═══ DATA SECTION ═══
(** *** Every turn of the event loop keeps the invariants *)

Lemma postMode_invariant v w :
  coherent w → mode_consistent w →
  coherent (snd (postMode cfg v w)) ∧ mode_consistent (snd (postMode cfg v w)).
Proof.
  intros Hc Hm. unfold postMode. destruct (accepted_flag v) as [[|]|]; simpl.
  - pose proof (startManualLoop_coherent
                  (set_manualDirection DirNone (set_flag Flag0 w)) Hc) as H.
    pose proof (startManualLoop_vars
                  (set_manualDirection DirNone (set_flag Flag0 w)))
      as (Hf & _ & Hp & _ & Hws & _).
    split; [done|]. unfold mode_consistent. rewrite Hf, Hp. done.
  - pose proof (stopManualLoop_coherent
                  (set_manualDirection DirNone (set_flag Flag1 w)) Hc) as H.
    apply startDeltaMode_coherent in H.
    split; [done|]. unfold mode_consistent.
    match goal with |- context [startDeltaMode cfg ?x] =>
      pose proof (startDeltaMode_vars x) as (Hf & _ & _ & _ & Hmt);
      pose proof (stopManualLoop_vars
                    (set_manualDirection DirNone (set_flag Flag1 w)))
        as (Hf' & _) end.
    rewrite Hf, Hf', Hmt. done.
  - done.
Qed.

Lemma onListening_invariant w :
  coherent w → mode_consistent w →
  coherent (onListening cfg w) ∧ mode_consistent (onListening cfg w).
Proof.
  intros Hc Hm. unfold onListening. destruct (NODE_ENV_test cfg); [done|].
  destruct (flag w) eqn:Hfl.
  - pose proof (startManualLoop_vars w) as (Hf & _ & Hp & _ & Hws & _).
    split; [by apply startManualLoop_coherent|].
    unfold mode_consistent. rewrite Hf, Hfl, Hp. done.
  - pose proof (startDeltaMode_vars w) as (Hf & _ & _ & _ & Hmt).
    split; [by apply startDeltaMode_coherent|].
    unfold mode_consistent. rewrite Hf, Hfl, Hmt. done.
Qed.

Lemma handleDeltaTick_invariant tick w :
  coherent w → mode_consistent w →
  coherent (handleDeltaTick tick w) ∧ mode_consistent (handleDeltaTick tick w).
Proof.
  intros (Ht & Hs & Hx) (Hm & Hp). rewrite handleDeltaTick_spec.
  pose proof (sends_keep_producers _ (effects w)
                (frames_are_sends (tick_event tick (flag w)) (clients w)))
    as (Ht' & Hs' & _ & Hx').
  split.
  - unfold coherent. simpl. rewrite Ht', Hs'. auto.
  - unfold mode_consistent. simpl. split; [done|].
    destruct (flag w); [done|]. intros _. done.
Qed.

Lemma step_invariant w ev :
  coherent w → mode_consistent w →
  coherent (step cfg w ev) ∧ mode_consistent (step cfg w ev).
Proof.
  intros Hc Hm. destruct ev; simpl.
  - by apply onListening_invariant.
  - by apply postMode_invariant.
  - unfold postManualDirection. by destruct (accepted_direction direction).
  - case_bool_decide; [|done]. unfold manualTick.
    destruct Hm as (Hm & Hp).
    destruct (manualDirection w); (split; [done|]); split; done.
  - case_bool_decide; [|done]. by apply handleDeltaTick_invariant.
  - destruct Hc as (Ht & Hs & Hx). split; [|done].
    unfold coherent. simpl. split_and!; try done.
    exact (exclusive_throughout_now _ Hx).
  - done.
  - done.
Qed.

Lemma init_invariant : coherent (init cfg) ∧ mode_consistent (init cfg).
Proof.
  unfold coherent, mode_consistent, exclusive, init. simpl.
  split_and!; try done; [by left|].
  by destruct (String.eqb (INITIAL_MODE cfg) "manual").
Qed.

Lemma foldl_step_invariant evs w :
  coherent w → mode_consistent w →
  coherent (foldl (step cfg) w evs) ∧ mode_consistent (foldl (step cfg) w evs).
Proof.
  revert w. induction evs as [|ev evs IH]; intros w Hc Hm; [done|].
  simpl. destruct (step_invariant w ev Hc Hm). by apply IH.
Qed.

Lemma run_invariant evs :
  coherent (run cfg evs) ∧ mode_consistent (run cfg evs).
Proof. apply foldl_step_invariant; apply init_invariant. Qed.
End Producers.

(** ** The handler of POST /mode, by cases *)

Lemma accepted_flag_0 : accepted_flag (num 0) = Some Flag0.
Proof. reflexivity. Qed.

Lemma accepted_flag_1 : accepted_flag (num 1) = Some Flag1.
Proof. reflexivity. Qed.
═══
§ REQUIRED WORK: Your reply should consist of the records, copied exactly.

§ EXPECTED ANSWER:
(** *** Every turn of the event loop keeps the invariants *)

Lemma postMode_invariant v w :
  coherent w → mode_consistent w →
  coherent (snd (postMode cfg v w)) ∧ mode_consistent (snd (postMode cfg v w)).
Proof.
  intros Hc Hm. unfold postMode. destruct (accepted_flag v) as [[|]|]; simpl.
  - pose proof (startManualLoop_coherent
                  (set_manualDirection DirNone (set_flag Flag0 w)) Hc) as H.
    pose proof (startManualLoop_vars
                  (set_manualDirection DirNone (set_flag Flag0 w)))
      as (Hf & _ & Hp & _ & Hws & _).
    split; [done|]. unfold mode_consistent. rewrite Hf, Hp. done.
  - pose proof (stopManualLoop_coherent
                  (set_manualDirection DirNone (set_flag Flag1 w)) Hc) as H.
    apply startDeltaMode_coherent in H.
    split; [done|]. unfold mode_consistent.
    match goal with |- context [startDeltaMode cfg ?x] =>
      pose proof (startDeltaMode_vars x) as (Hf & _ & _ & _ & Hmt);
      pose proof (stopManualLoop_vars
                    (set_manualDirection DirNone (set_flag Flag1 w)))
        as (Hf' & _) end.
    rewrite Hf, Hf', Hmt. done.
  - done.
Qed.

Lemma onListening_invariant w :
  coherent w → mode_consistent w →
  coherent (onListening cfg w) ∧ mode_consistent (onListening cfg w).
Proof.
  intros Hc Hm. unfold onListening. destruct (NODE_ENV_test cfg); [done|].
  destruct (flag w) eqn:Hfl.
  - pose proof (startManualLoop_vars w) as (Hf & _ & Hp & _ & Hws & _).
    split; [by apply startManualLoop_coherent|].
    unfold mode_consistent. rewrite Hf, Hfl, Hp. done.
  - pose proof (startDeltaMode_vars w) as (Hf & _ & _ & _ & Hmt).
    split; [by apply startDeltaMode_coherent|].
    unfold mode_consistent. rewrite Hf, Hfl, Hmt. done.
Qed.

Lemma handleDeltaTick_invariant tick w :
  coherent w → mode_consistent w →
  coherent (handleDeltaTick tick w) ∧ mode_consistent (handleDeltaTick tick w).
Proof.
  intros (Ht & Hs & Hx) (Hm & Hp). rewrite handleDeltaTick_spec.
  pose proof (sends_keep_producers _ (effects w)
                (frames_are_sends (tick_event tick (flag w)) (clients w)))
    as (Ht' & Hs' & _ & Hx').
  split.
  - unfold coherent. simpl. rewrite Ht', Hs'. auto.
  - unfold mode_consistent. simpl. split; [done|].
    destruct (flag w); [done|]. intros _. done.
Qed.

Lemma step_invariant w ev :
  coherent w → mode_consistent w →
  coherent (step cfg w ev) ∧ mode_consistent (step cfg w ev).
Proof.
  intros Hc Hm. destruct ev; simpl.
  - by apply onListening_invariant.
  - by apply postMode_invariant.
  - unfold postManualDirection. by destruct (accepted_direction direction).
  - case_bool_decide; [|done]. unfold manualTick.
    destruct Hm as (Hm & Hp).
    destruct (manualDirection w); (split; [done|]); split; done.
  - case_bool_decide; [|done]. by apply handleDeltaTick_invariant.
  - destruct Hc as (Ht & Hs & Hx). split; [|done].
    unfold coherent. simpl. split_and!; try done.
    exact (exclusive_throughout_now _ Hx).
  - done.
  - done.
Qed.

Lemma init_invariant : coherent (init cfg) ∧ mode_consistent (init cfg).
Proof.
  unfold coherent, mode_consistent, exclusive, init. simpl.
  split_and!; try done; [by left|].
  by destruct (String.eqb (INITIAL_MODE cfg) "manual").
Qed.

Lemma foldl_step_invariant evs w :
  coherent w → mode_consistent w →
  coherent (foldl (step cfg) w evs) ∧ mode_consistent (foldl (step cfg) w evs).
Proof.
  revert w. induction evs as [|ev evs IH]; intros w Hc Hm; [done|].
  simpl. destruct (step_invariant w ev Hc Hm). by apply IH.
Qed.

Lemma run_invariant evs :
  coherent (run cfg evs) ∧ mode_consistent (run cfg evs).
Proof. apply foldl_step_invariant; apply init_invariant. Qed.
End Producers.

(** ** The handler of POST /mode, by cases *)

Lemma accepted_flag_0 : accepted_flag (num 0) = Some Flag0.
Proof. reflexivity. Qed.

Lemma accepted_flag_1 : accepted_flag (num 1) = Some Flag1.
Proof. reflexivity. Qed.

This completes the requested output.